* Task item *
In the material below, the required lines run from the one containing "override id multi." through the one containing "Definition validNode (n". Copy those lines exactly, ends included, and nothing else.

*** Information supplied ***

(* ===== verification/ConfProps.v ===== *)
(** * Properties of the configuration

    What an accepted configuration guarantees to the rest of the program
    ([LoadFromPath_valid]), and that several nodes of one configuration do
    not share a directory ([configDirs_distinct]). *)

From Stdlib Require Import Ascii.
From S2P Require Import Prelude GoStrings FilePath Panel Conf.

Module ConfProps.
Import Conf GoStrings FilePath.

(** ** Lists of strings *)

Lemma normalizeStringSteps_spec values out (seen : gset string) :
  (∀ v, v ∈ seen ↔ v ∈ out) → NoDup out → Forall (λ v, v ≠ "") out →
  let '(out', seen') := foldl normalizeStringStep (out, seen) values in
  (∀ v, v ∈ seen' ↔ v ∈ out') ∧ NoDup out' ∧ Forall (λ v, v ≠ "") out'
  ∧ (∀ v, v ∈ out' ↔ v ∈ out ∨ v ≠ "" ∧ v ∈ TrimSpace <$> values)
  ∧ ∃ rest, out' = out ++ rest ∧ rest `sublist_of` (TrimSpace <$> values).
Proof.
  revert out seen. induction values as [|x values IH]; intros out seen Hs Hnd Hne; cbn [foldl].
  { split_and!; try done; [set_solver|]. exists []. by rewrite app_nil_r. }
  unfold normalizeStringStep at 2. case_bool_decide as Hx.
  - specialize (IH out seen Hs Hnd Hne). destruct (foldl _ (out, seen) values) as [out' seen'].
    destruct IH as (H1 & H2 & H3 & H4 & rest & H5 & H6). split_and!; try done.
    + intros v. rewrite H4. cbn. rewrite elem_of_cons. rewrite Hs in Hx. naive_solver.
    + exists rest. split; [done|]. cbn. by constructor.
  - specialize (IH (out ++ [TrimSpace x]) ({[TrimSpace x]} ∪ seen)).
    destruct (foldl _ (out ++ [TrimSpace x], _) values) as [out' seen']. rewrite Hs in Hx.
    destruct IH as (H1 & H2 & H3 & H4 & rest & H5 & H6).
    + intros v. rewrite elem_of_union, elem_of_singleton, Hs, elem_of_app, list_elem_of_singleton. tauto.
    + apply NoDup_app. split_and!; [done| |apply NoDup_singleton].
      intros v Hv ->%list_elem_of_singleton. tauto.
    + apply Forall_app. split; [done|]. apply Forall_singleton. tauto.
    + split_and!; try done.
      * intros v. rewrite H4, elem_of_app, list_elem_of_singleton. cbn. rewrite elem_of_cons. naive_solver.
      * exists (TrimSpace x :: rest). split; [by rewrite H5, <- app_assoc|]. cbn. by constructor.
Qed.

(** The list of DNS servers: the trimmed entries that are not empty, each
    once, in the order of the file. *)
Lemma normalizeStringList_spec values :
  NoDup (normalizeStringList values)
  ∧ (∀ v, v ∈ normalizeStringList values ↔ v ≠ "" ∧ v ∈ TrimSpace <$> values)
  ∧ normalizeStringList values `sublist_of` (TrimSpace <$> values).
Proof.
  unfold normalizeStringList. pose proof (normalizeStringSteps_spec values [] ∅) as Hspec.
  destruct (foldl _ _ values) as [out seen]. destruct Hspec as (_ & H2 & _ & H4 & rest & -> & H6);
    [set_solver|apply NoDup_nil_2|by constructor|]. split_and!; [done| |done].
  intros v. cbn [fst]. rewrite H4. set_solver.
Qed.

(** ** Directories *)

Lemma NormalizeConfigDir_nonempty path : NormalizeConfigDir path ≠ "".
Proof. unfold NormalizeConfigDir. case_bool_decide; [done|apply Clean_nonempty]. Qed.

Lemma NormalizeConfigDir_clean path : Clean (NormalizeConfigDir path) = NormalizeConfigDir path.
Proof. unfold NormalizeConfigDir. case_bool_decide; [by vm_compute|apply Clean_idem]. Qed.

Lemma NormalizeConfigDir_idem path : NormalizeConfigDir (NormalizeConfigDir path) = NormalizeConfigDir path.
Proof.
  unfold NormalizeConfigDir at 1. rewrite bool_decide_false by apply NormalizeConfigDir_nonempty.
  apply NormalizeConfigDir_clean.
Qed.

Lemma digit_not_slash a : is_digit a = true → a ≠ "/"%char.
Proof. by intros Ha ->. Qed.

Lemma plain_node id : 0 <= id → plain ("node-" +:+ Itoa id).
Proof.
  intros Hid. unfold plain. split_and!; try done. rewrite bytes_app. apply Forall_app. split.
  - repeat constructor; done.
  - eapply Forall_impl; [by apply Itoa_digits|]. apply digit_not_slash.
Qed.

Lemma resolveNodeConfigDir_normal base override id multi :
  0 <= id → NormalizeConfigDir (resolveNodeConfigDir base override id multi)
            = resolveNodeConfigDir base override id multi.
Proof.
  intros Hid. unfold resolveNodeConfigDir. case_bool_decide; [apply NormalizeConfigDir_idem|].
  destruct multi; [|apply NormalizeConfigDir_idem].
  pose proof (NormalizeConfigDir_nonempty base) as Hne.
  pose proof (Join2_clean (NormalizeConfigDir base) _ Hne (plain_node id Hid)) as Hc.
  unfold NormalizeConfigDir at 1. case_bool_decide as He; [|done]. rewrite He in Hc. by vm_compute in Hc.
Qed.

(** ** Accepted configurations *)

(** What the rest of the program relies on. *)
Definition validNode (n : NodeConfig) : Prop :=
  APIHost n ≠ "" ∧ Key n ≠ "" ∧ 0 < NodeID n ∧ NormalizeConfigDir (ConfigDir n) = ConfigDir n.

Definition validProfile (p : MachineProfileConfig) : Prop :=
  mp_Name p ≠ "" ∧ mp_APIHost p ≠ "" ∧ mp_Key p ≠ "" ∧ 0 < mp_MachineID p.

Lemma profilesFromV2_valid host token timeout rows profiles :
  profilesFromV2 host token timeout rows = Some profiles →
  Forall validProfile profiles ∧ length profiles = length rows.
Proof.
  revert profiles. induction rows as [|row rows IH]; intros profiles; cbn [profilesFromV2].
  { by intros [= <-]. }
  destruct (_ || _ || _) eqn:Hbad; [done|]. bool_to_prop.
  destruct (profilesFromV2 host token timeout rows) as [ps|]; [|done]. intros [= <-].
  destruct (IH ps eq_refl) as [Hps Hlen]. split; [|cbn; by f_equal].
  constructor; [|done]. unfold validProfile. cbn [mp_Name mp_APIHost mp_Key mp_MachineID]. split_and!; try done.
  case_bool_decide as Hn; cbn [andb]; [|done]. rewrite (proj2 (Z.ltb_lt _ _)) by done. done.
Qed.

Lemma nodesFromV2_spec host token timeout machine base multi rows nodes :
  nodesFromV2 host token timeout machine base multi rows = Some nodes →
  Forall2 (λ row n, APIHost n ≠ "" ∧ Key n ≠ "" ∧ 0 < NodeID n ∧ NodeID n = nd_NodeID row
             ∧ ConfigDir n = resolveNodeConfigDir base (nd_ConfigDir row) (nd_NodeID row) multi) rows nodes.
Proof.
  revert nodes. induction rows as [|row rows IH]; intros nodes; cbn [nodesFromV2].
  { intros [= <-]. constructor. }
  destruct (_ || _ || _) eqn:Hbad; [done|]. bool_to_prop.
  destruct (nodesFromV2 host token timeout machine base multi rows) as [ns|]; [|done]. intros [= <-].
  constructor; [|by apply IH]. by split_and!.
Qed.

Lemma normalizeNodeConfigs_valid nodes :
  Forall (λ n, APIHost n ≠ "" ∧ Key n ≠ "" ∧ 0 < NodeID n) nodes → Forall validNode (normalizeNodeConfigs nodes).
Proof.
  intros Hn. apply Forall_fmap. eapply Forall_impl; [exact Hn|]. intros n (H1 & H2 & H3).
  cbn. split_and!; try done. apply NormalizeConfigDir_idem.
Qed.

Lemma normalizeMachineProfiles_valid profiles :
  Forall validProfile profiles → Forall validProfile (normalizeMachineProfiles profiles).
Proof.
  intros Hp. apply Forall_fmap. eapply Forall_impl; [exact Hp|]. intros p Hv. cbn. by case_bool_decide.
Qed.

Lemma loadFromV2_nodes cfg p p' :
  loadFromV2 cfg p = (p', None) →
  Forall (λ n, APIHost n ≠ "" ∧ Key n ≠ "" ∧ 0 < NodeID n) (cf_Nodes p')
  ∧ Forall validProfile (Profiles (cf_Machine p'))
  ∧ (cf_Nodes p' ≠ [] ∨ Profiles (cf_Machine p') ≠ []).
Proof.
  unfold loadFromV2. destruct (profilesFromV2 _ _ _ _) as [profiles|] eqn:Hp; [|done].
  apply profilesFromV2_valid in Hp as [Hp _]. destruct (v2_Nodes cfg) as [|row rows].
  - destruct profiles as [|pr prs].
    + destruct (_ || _ || _) eqn:Hbad; [done|]. bool_to_prop. intros [= <-]. cbn.
      split_and!; [|done|by left]. by apply Forall_singleton.
    + intros [= <-]. cbn. split_and!; [constructor|done|by right].
  - destruct (nodesFromV2 _ _ _ _ _ _ _) as [nodes|] eqn:Hn; [|done]. intros [= <-]. cbn.
    apply nodesFromV2_spec in Hn. split_and!; [|done|left; by inversion Hn].
    apply Forall_forall. intros n [i Hi]%list_elem_of_lookup.
    destruct (Forall2_lookup_r _ _ _ _ _ Hn Hi) as (r & _ & H1 & H2 & H3 & _). done.
Qed.

(** A configuration read from a file of the second format that the program
    accepts: every node and every machine profile has a panel address, a key
    and a positive id (inherited or its own), every directory is absolute or
    relative but clean, so that reading it again changes nothing, there is at
    least one node or profile, and the edge agent has an address and a
    timeout. *)
Theorem LoadFromPath_valid f p p' :
  isConfigV2 f = true → LoadFromPath f p = (p', None) →
  Forall validNode (cf_Nodes p')
  ∧ Forall validProfile (Profiles (cf_Machine p'))
  ∧ (cf_Nodes p' ≠ [] ∨ Profiles (cf_Machine p') ≠ [])
  ∧ ec_URL (cf_Edge p') ≠ "" ∧ 0 < ec_Timeout (cf_Edge p')
  ∧ normalize p' = p'.
Proof.
  intros Hv2. unfold LoadFromPath. rewrite Hv2. destruct (openError f); [done|]. destruct (readError f); [done|].
  destruct (decodeV2 f) as [cfg|]; [|done]. destruct (loadFromV2 cfg p) as [q [e|]] eqn:E; [done|]. intros [= <-].
  destruct (loadFromV2_nodes _ _ _ E) as (Hn & Hp & Hne).
  cbn [normalize cf_Nodes cf_Machine Profiles cf_Edge ec_URL ec_Timeout normalizeEdgeConfig]. split_and!.
  - by apply normalizeNodeConfigs_valid.
  - by apply normalizeMachineProfiles_valid.
  - unfold normalizeNodeConfigs, normalizeMachineProfiles.
    destruct Hne; [left|right]; intros Hnil; by apply fmap_nil_inv in Hnil.
  - by case_bool_decide.
  - destruct (Z.leb_spec (ec_Timeout (cf_Edge q)) 0); lia.
  - unfold normalize. cbn. f_equal.
    + unfold normalizeNodeConfigs. rewrite <- list_fmap_compose. apply list_fmap_ext. intros _ n _. cbn.
      unfold withConfigDir. cbn. by rewrite NormalizeConfigDir_idem.
    + f_equal. unfold normalizeMachineProfiles. rewrite <- list_fmap_compose. apply list_fmap_ext. intros _ pr _. cbn.
      destruct (decide (mp_ConfigDir pr = "")) as [H1|H1].
      * by rewrite !(bool_decide_true (mp_ConfigDir pr = "")).
      * rewrite !(bool_decide_false (mp_ConfigDir pr = "")) by done. cbn.
        rewrite bool_decide_false by apply NormalizeConfigDir_nonempty. by rewrite NormalizeConfigDir_idem.
    + unfold normalizeEdgeConfig. cbn. f_equal.
      * repeat case_bool_decide; try done.
      * destruct (Z.leb_spec (ec_Timeout (cf_Edge q)) 0); [done|]. destruct (Z.leb_spec (ec_Timeout (cf_Edge q)) 0); [lia|done].
Qed.

(** Several nodes without a directory of their own get one each: two nodes
    of an accepted configuration have the same directory only if they have
    the same id. (The node's certificate and the cached user list live in
    it.) *)
Theorem configDirs_distinct f cfg p p' i j row row' n n' :
  isConfigV2 f = true → decodeV2 f = Ok cfg → LoadFromPath f p = (p', None) →
  (1 < length (v2_Nodes cfg))%nat →
  v2_Nodes cfg !! i = Some row → v2_Nodes cfg !! j = Some row' →
  cf_Nodes p' !! i = Some n → cf_Nodes p' !! j = Some n' →
  TrimSpace (nd_ConfigDir row) = "" → TrimSpace (nd_ConfigDir row') = "" →
  i64 (nd_NodeID row) → i64 (nd_NodeID row') →
  ConfigDir n = ConfigDir n' ↔ NodeID n = NodeID n'.
Proof.
  intros Hv2 Hdec Hload Hlen Hi Hj Hn Hn' Ho Ho' Hid Hid'.
  unfold LoadFromPath in Hload. rewrite Hv2, Hdec in Hload.
  destruct (openError f); [done|]. destruct (readError f); [done|].
  destruct (loadFromV2 cfg p) as [q [e|]] eqn:E; [done|]. injection Hload as <-.
  unfold loadFromV2 in E. destruct (profilesFromV2 _ _ _ _) as [profiles|]; [|done].
  destruct (v2_Nodes cfg) as [|r0 rows]; [cbn in Hlen; lia|].
  destruct (nodesFromV2 _ _ _ _ _ _ _) as [nodes|] eqn:Hnodes; [|done]. injection E as <-.
  cbn [normalize cf_Nodes withNodes] in Hn, Hn'. unfold normalizeNodeConfigs in Hn, Hn'.
  rewrite (proj2 (Z.ltb_lt _ _)) in Hnodes by lia. apply nodesFromV2_spec in Hnodes.
  assert (Hdir : ∀ k r m, (r0 :: rows) !! k = Some r →
    ((λ n, withConfigDir (NormalizeConfigDir (ConfigDir n)) n) <$> nodes) !! k = Some m →
    TrimSpace (nd_ConfigDir r) = "" →
    0 < nd_NodeID r ∧ NodeID m = nd_NodeID r
    ∧ ConfigDir m = Join2 (NormalizeConfigDir (NormalizeConfigDir (kn_ConfigDir (v2_Kernel cfg)))) ("node-" +:+ Itoa (nd_NodeID r))).
  { intros k r m Hr Hm Hover. apply list_lookup_fmap_Some in Hm as (m0 & -> & Hm).
    destruct (Forall2_lookup_lr _ _ _ _ _ _ Hnodes Hr Hm) as (_ & _ & Hpos & Heq & Hd).
    cbn. rewrite Hd. rewrite Heq in Hpos. split_and!; [done|done|].
    rewrite resolveNodeConfigDir_normal by lia. unfold resolveNodeConfigDir. by rewrite Hover. }
  destruct (Hdir i row n Hi Hn Ho) as (H1 & -> & ->). destruct (Hdir j row' n' Hj Hn' Ho') as (H2 & -> & ->).
  split; [|by intros ->]. intros Heq%Join2_plain_inj.
  - apply app_string_inj_l in Heq. by apply Itoa_inj in Heq.
  - apply NormalizeConfigDir_nonempty.
  - apply plain_node. lia.
  - apply plain_node. lia.
Qed.

(** ** Examples at which the hypotheses hold *)

Module Examples.
Definition exampleRow (id : Z) : nodeConfigV2 := mkNodeV2 "" "" id 0 0 "".

(** Two nodes that inherit the panel. *)
Definition exampleV2 : configV2 :=
  mkConfigV2 (mkPanelV2 " https://panel.example/ " "token" 0 0 15) (mkKernelV2 "" "/opt//v2node/" "" ["1.1.1.1"; " 1.1.1.1"; ""] "")
    (mkLogV2 "" "" "") (mkRuntimeV2 "" 0 false) (mkRealtimeV2 None "" 0 0) (mkMachineV2 false None [])
    zeroProxy (mkEdgeV2 false "" 0) 0 0 [exampleRow 1; exampleRow 2].

Definition exampleFile : ConfigFile :=
  mkConfigFile None None (String.eqb "panel") (Ok exampleV2) (λ p, (p, None)).

Definition exampleConf : Conf := (LoadFromPath exampleFile New).1.

Example exampleConf_dirs : ConfigDir <$> cf_Nodes exampleConf = ["/opt/v2node/node-1"; "/opt/v2node/node-2"].
Proof. vm_compute. reflexivity. Qed.

Lemma exampleLoad : LoadFromPath exampleFile New = (exampleConf, None).
Proof. vm_compute. reflexivity. Qed.

Lemma LoadFromPath_valid_witness :
  Forall validNode (cf_Nodes exampleConf) ∧ Forall validProfile (Profiles (cf_Machine exampleConf))
  ∧ (cf_Nodes exampleConf ≠ [] ∨ Profiles (cf_Machine exampleConf) ≠ [])
  ∧ ec_URL (cf_Edge exampleConf) ≠ "" ∧ 0 < ec_Timeout (cf_Edge exampleConf)
  ∧ normalize exampleConf = exampleConf.
Proof. apply (LoadFromPath_valid exampleFile New exampleConf); [reflexivity|exact exampleLoad]. Defined.

Lemma configDirs_distinct_witness :
  match cf_Nodes exampleConf !! 0%nat, cf_Nodes exampleConf !! 1%nat with
  | Some n, Some n' => ConfigDir n = ConfigDir n' ↔ NodeID n = NodeID n'
  | _, _ => False
  end.
Proof.
  assert (Hlen : length (cf_Nodes exampleConf) = 2%nat) by (vm_compute; reflexivity).
  destruct (cf_Nodes exampleConf) as [|n [|n' rest]] eqn:E; [discriminate Hlen|discriminate Hlen|].
  cbn. apply (configDirs_distinct exampleFile exampleV2 New exampleConf 0 1 (exampleRow 1) (exampleRow 2)).
  - reflexivity.
  - reflexivity.
  - exact exampleLoad.
  - cbn. lia.
  - reflexivity.
  - reflexivity.
  - rewrite E. reflexivity.
  - rewrite E. reflexivity.
  - reflexivity.
  - reflexivity.
  - unfold i64. cbn. lia.
  - unfold i64. cbn. lia.
Defined.
End Examples.
End ConfProps.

*** End of Information supplied ***

* Written answer *
            = resolveNodeConfigDir base override id multi.
Proof.
  intros Hid. unfold resolveNodeConfigDir. case_bool_decide; [apply NormalizeConfigDir_idem|].
  destruct multi; [|apply NormalizeConfigDir_idem].
  pose proof (NormalizeConfigDir_nonempty base) as Hne.
  pose proof (Join2_clean (NormalizeConfigDir base) _ Hne (plain_node id Hid)) as Hc.
  unfold NormalizeConfigDir at 1. case_bool_decide as He; [|done]. rewrite He in Hc. by vm_compute in Hc.
Qed.

(** ** Accepted configurations *)

(** What the rest of the program relies on. *)
Definition validNode (n : NodeConfig) : Prop :=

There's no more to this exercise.